■ Stored data entries ■
---*---

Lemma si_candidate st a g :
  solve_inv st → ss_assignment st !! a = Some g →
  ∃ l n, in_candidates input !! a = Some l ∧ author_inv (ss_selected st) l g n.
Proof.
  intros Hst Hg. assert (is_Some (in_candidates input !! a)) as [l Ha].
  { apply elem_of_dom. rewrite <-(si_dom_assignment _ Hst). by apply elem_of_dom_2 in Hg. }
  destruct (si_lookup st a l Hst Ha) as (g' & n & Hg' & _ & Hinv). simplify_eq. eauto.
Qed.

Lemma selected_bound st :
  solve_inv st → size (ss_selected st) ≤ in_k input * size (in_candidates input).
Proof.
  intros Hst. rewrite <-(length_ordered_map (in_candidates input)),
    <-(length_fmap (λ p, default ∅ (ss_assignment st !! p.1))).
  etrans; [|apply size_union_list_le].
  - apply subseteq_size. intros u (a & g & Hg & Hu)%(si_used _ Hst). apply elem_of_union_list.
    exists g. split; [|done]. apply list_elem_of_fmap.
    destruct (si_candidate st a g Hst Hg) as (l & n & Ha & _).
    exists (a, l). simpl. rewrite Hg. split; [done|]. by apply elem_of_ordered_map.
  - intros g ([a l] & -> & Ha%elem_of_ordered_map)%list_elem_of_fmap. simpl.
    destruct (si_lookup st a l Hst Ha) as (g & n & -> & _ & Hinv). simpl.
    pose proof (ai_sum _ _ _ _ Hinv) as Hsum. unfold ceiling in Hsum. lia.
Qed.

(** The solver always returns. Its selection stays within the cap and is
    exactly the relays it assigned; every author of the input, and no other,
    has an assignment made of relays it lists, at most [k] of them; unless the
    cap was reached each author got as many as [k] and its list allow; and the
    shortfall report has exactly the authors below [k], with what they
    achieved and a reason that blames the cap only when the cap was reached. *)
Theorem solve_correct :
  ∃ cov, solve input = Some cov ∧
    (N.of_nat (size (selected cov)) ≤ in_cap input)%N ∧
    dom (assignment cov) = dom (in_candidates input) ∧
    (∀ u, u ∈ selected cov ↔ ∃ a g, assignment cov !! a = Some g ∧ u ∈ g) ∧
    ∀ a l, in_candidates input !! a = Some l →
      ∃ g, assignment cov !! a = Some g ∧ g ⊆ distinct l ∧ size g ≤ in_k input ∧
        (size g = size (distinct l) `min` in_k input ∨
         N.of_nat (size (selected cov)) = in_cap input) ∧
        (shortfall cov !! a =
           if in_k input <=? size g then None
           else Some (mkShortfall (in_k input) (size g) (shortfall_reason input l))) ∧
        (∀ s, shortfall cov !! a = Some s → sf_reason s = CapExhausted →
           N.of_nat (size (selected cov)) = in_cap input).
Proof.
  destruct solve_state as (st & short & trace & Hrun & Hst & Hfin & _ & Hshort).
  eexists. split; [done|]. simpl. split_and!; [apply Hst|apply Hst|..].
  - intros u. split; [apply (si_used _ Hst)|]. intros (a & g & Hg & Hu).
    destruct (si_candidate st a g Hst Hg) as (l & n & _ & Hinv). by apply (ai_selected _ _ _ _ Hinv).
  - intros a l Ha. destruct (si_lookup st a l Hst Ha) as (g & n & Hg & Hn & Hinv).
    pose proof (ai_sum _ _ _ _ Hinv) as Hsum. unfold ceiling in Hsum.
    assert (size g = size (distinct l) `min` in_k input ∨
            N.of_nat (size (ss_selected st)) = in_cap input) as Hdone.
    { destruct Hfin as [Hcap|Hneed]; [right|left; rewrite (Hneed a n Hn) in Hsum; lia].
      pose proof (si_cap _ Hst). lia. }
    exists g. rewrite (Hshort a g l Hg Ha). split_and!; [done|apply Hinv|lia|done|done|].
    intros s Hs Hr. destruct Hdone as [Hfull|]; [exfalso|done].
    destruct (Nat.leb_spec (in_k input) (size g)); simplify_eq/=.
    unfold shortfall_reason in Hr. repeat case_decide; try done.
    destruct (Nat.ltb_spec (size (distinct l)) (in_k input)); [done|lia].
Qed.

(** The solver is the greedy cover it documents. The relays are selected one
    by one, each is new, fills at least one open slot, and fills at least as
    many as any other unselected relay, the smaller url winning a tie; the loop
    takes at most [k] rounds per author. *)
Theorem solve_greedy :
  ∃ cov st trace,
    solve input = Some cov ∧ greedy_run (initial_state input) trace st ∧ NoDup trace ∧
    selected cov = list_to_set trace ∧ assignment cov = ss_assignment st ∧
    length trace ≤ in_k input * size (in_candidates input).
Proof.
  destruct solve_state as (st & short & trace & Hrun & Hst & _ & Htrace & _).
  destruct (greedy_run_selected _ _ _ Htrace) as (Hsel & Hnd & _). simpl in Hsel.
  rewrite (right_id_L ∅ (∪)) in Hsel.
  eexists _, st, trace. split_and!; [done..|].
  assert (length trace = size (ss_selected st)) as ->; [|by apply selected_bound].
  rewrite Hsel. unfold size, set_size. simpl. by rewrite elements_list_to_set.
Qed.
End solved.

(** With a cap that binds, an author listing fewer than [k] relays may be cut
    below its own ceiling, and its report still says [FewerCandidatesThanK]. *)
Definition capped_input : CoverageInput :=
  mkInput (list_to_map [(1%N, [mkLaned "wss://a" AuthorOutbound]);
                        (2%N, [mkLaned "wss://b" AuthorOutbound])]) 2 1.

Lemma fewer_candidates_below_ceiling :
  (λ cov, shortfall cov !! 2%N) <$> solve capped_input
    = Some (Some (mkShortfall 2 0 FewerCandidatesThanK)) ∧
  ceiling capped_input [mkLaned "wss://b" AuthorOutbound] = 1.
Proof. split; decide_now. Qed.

---*---

Identify every line above that includes the word "Htrace", and show those lines.

  destruct solve_state as (st & short & trace & Hrun & Hst & _ & Htrace & _).
  destruct (greedy_run_selected _ _ _ Htrace) as (Hsel & Hnd & _). simpl in Hsel.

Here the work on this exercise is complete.